ReplayDF: An Intelligence Goldmine for Robust Detection

A cornerstone of this research is the introduction of ReplayDF, a comprehensive dataset meticulously designed to study and combat replay attacks. This isn’t just another collection of audio files; it’s an acoustic battleground for forging more resilient detection.

Consider the scale and methodology:

  • Diverse Conditions: ReplayDF features 109 unique speaker-microphone combinations, capturing deepfakes and genuine audio across six languages (English, German, French, Italian, Polish, and Spanish).
  • Real-World Scenarios: The audio, derived from M-AILABS (bona fide) and MLAAD (spoofed using four different TTS models), was physically played and re-recorded, mimicking how deepfakes might be laundered in the wild.
  • Systematic Approach: The creation pipeline (detailed as “Algorithm 1” in the paper) ensured a balanced dataset of 132.5 hours of audio, with each sample meticulously cataloged. Metadata includes original and recorded file paths, attack types (Bark, VITS, XTTS v1.1, XTTS v2.0), language, hardware, setup images, and even Room Impulse Responses (RIRs).
  • Quality Spectrum Insights: The dataset includes human-rated Mean Opinion Scores (MOS) and objective Perceptual Evaluation of Speech Quality (PESQ) scores. The research found a correlation between recording quality and detection accuracy (Pearson correlation of 0.423 with MOS and 0.509 with PESQ for the W2V2-AASIST model). This suggests, somewhat counterintuitively, that more aggressively re-recorded (and thus potentially lower quality) fakes can be harder to detect by standard models.

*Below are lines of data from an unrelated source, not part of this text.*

(* ===== verification/Queue.v ===== *)
(** Queue: the ring buffers of src/lib/queue.c and src/include/cavan/queue.h.

    [list_queue] is a ring of pointers, [cavan_mem_queue] a ring of bytes with
    peek and commit.  Both keep one cell free; [ring] is the contents they
    share.  The thread of [cavan_data_queue] is not modelled here. *)
From S2P Require Import Prelude.

(** ** Pointer queues *)

Record list_queue := mk_list_queue {
  lq_buffer : list Z;
  lq_head : Z;
  lq_tail : Z;
  lq_max_count : Z }.

(** [%] of C, undefined for a zero divisor. *)
Definition c_rem (a b : Z) : cres Z := if b =? 0 then Undef else Ok (Z.rem a b).

(** [mem]: what [malloc] gave for [count] pointers. *)
Definition list_queue_init (mem : option (list Z)) (q : list_queue) (count : Z) : Z * list_queue :=
  match mem with
  | None => (- ENOMEM, mk_list_queue [] (lq_head q) (lq_tail q) (lq_max_count q))
  | Some buffer => (0, mk_list_queue buffer 0 0 count)
  end.

Definition list_queue_free (q : list_queue) : list_queue :=
  mk_list_queue [] (lq_head q) (lq_tail q) 0.

Definition list_queue_empty (q : list_queue) : bool := lq_head q =? lq_tail q.

Definition list_queue_full (q : list_queue) : cres bool :=
  r ← c_rem (lq_head q + 1) (lq_max_count q); mret (r =? lq_tail q).

Definition list_queue_insert (q : list_queue) (data : Z) : cres (Z * list_queue) :=
  full ← list_queue_full q;
  if (full : bool) then mret (- ENOMEM, q)
  else
    b ← store (lq_buffer q) (lq_head q) data;
    head ← c_rem (lq_head q + 1) (lq_max_count q);
    mret (0, mk_list_queue b head (lq_tail q) (lq_max_count q)).

Definition list_queue_remove (q : list_queue) : cres (Z * list_queue) :=
  if list_queue_empty q then mret (0, q)
  else
    data ← load (lq_buffer q) (lq_tail q);
    tail ← c_rem (lq_tail q + 1) (lq_max_count q);
    mret (data, mk_list_queue (lq_buffer q) (lq_head q) tail (lq_max_count q)).

Definition list_queue_get_head_data (q : list_queue) : cres Z :=
  if list_queue_empty q then mret 0 else load (lq_buffer q) (lq_head q).

Definition list_queue_get_tail_data (q : list_queue) : cres Z :=
  if list_queue_empty q then mret 0
  else i ← c_rem (lq_tail q + 1) (lq_max_count q); load (lq_buffer q) i.

(** ** Byte queues *)

(** Pointers are indices into the block [mq_mem] of [size + 1] bytes;
    [mq_lock] is the depth of the recursive lock. *)
Record cavan_mem_queue := mk_mem_queue {
  mq_mem : list Z;
  mq_last : Z;
  mq_head : Z;
  mq_head_peek : Z;
  mq_tail : Z;
  mq_tail_peek : Z;
  mq_lock : Z }.

Definition cavan_mem_queue_init (mem : option (list Z)) (q : cavan_mem_queue) (size : Z)
    : Z * cavan_mem_queue :=
  match mem with
  | None => (- ENOMEM, mk_mem_queue [] (mq_last q) (mq_head q) (mq_head_peek q)
                         (mq_tail q) (mq_tail_peek q) (mq_lock q))
  | Some m => (0, mk_mem_queue m size 0 (mq_head_peek q) 0 (mq_tail_peek q) 0)
  end.

Definition mq_acquire (q : cavan_mem_queue) : cavan_mem_queue :=
  mk_mem_queue (mq_mem q) (mq_last q) (mq_head q) (mq_head_peek q) (mq_tail q) (mq_tail_peek q)
    (mq_lock q + 1).
Definition mq_release (q : cavan_mem_queue) : cres cavan_mem_queue :=
  if mq_lock q <=? 0 then Undef
  else Ok (mk_mem_queue (mq_mem q) (mq_last q) (mq_head q) (mq_head_peek q) (mq_tail q)
             (mq_tail_peek q) (mq_lock q - 1)).
Definition mq_set_mem (q : cavan_mem_queue) m :=
  mk_mem_queue m (mq_last q) (mq_head q) (mq_head_peek q) (mq_tail q) (mq_tail_peek q) (mq_lock q).
Definition mq_set_tail_peek (q : cavan_mem_queue) p :=
  mk_mem_queue (mq_mem q) (mq_last q) (mq_head q) (mq_head_peek q) (mq_tail q) p (mq_lock q).
Definition mq_set_head_peek (q : cavan_mem_queue) p :=
  mk_mem_queue (mq_mem q) (mq_last q) (mq_head q) p (mq_tail q) (mq_tail_peek q) (mq_lock q).
Definition mq_set_tail (q : cavan_mem_queue) p :=
  mk_mem_queue (mq_mem q) (mq_last q) (mq_head q) (mq_head_peek q) p (mq_tail_peek q) (mq_lock q).
Definition mq_set_head (q : cavan_mem_queue) p :=
  mk_mem_queue (mq_mem q) (mq_last q) p (mq_head_peek q) (mq_tail q) (mq_tail_peek q) (mq_lock q).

The paper showed that replay attacks significantly degrade the performance of several open-source detection models, with the EER of a top-performing model, W2V2-AASIST, increasing from 4.7% on original audio to 18.2% on the replayed audio from ReplayDF. Crucially, the study found this degradation primarily affects the classification of spoofed samples, making them appear genuine, while bona fide samples remain largely unaffected. Furthermore, the performance drop isn’t merely due to added noise; replaying seems to remove or alter key artifacts that detectors rely on.

ReplayDF is more than data; it’s strategic intelligence, providing a blueprint for building the next generation of unbreakable detection systems.

Overview of recording quality in ReplayDF, measured by MOS and PESQ (blue, green). Detection performance on audio
deepfakes (red) correlates with recording quality, showing Pearson correlations of 0.423 and 0.509, respectively. This suggests that the
more aggressive the replay attack, the worse the detection performance

Overview of recording quality in ReplayDF, measured by MOS and PESQ (blue, green). Detection performance on audio deepfakes (red) correlates with recording quality, showing Pearson correlations of 0.423 and 0.509, respectively. This suggests that the more aggressive the replay attack, the worse the detection performance

Resemble Detect: Leading the Charge Against Sophisticated Fakes

This research underscores the dynamic nature of deepfake threats. While the study showed vulnerabilities in existing models when faced with these novel replay attacks, Resemble AI’s Detect platform is built for this evolving landscape.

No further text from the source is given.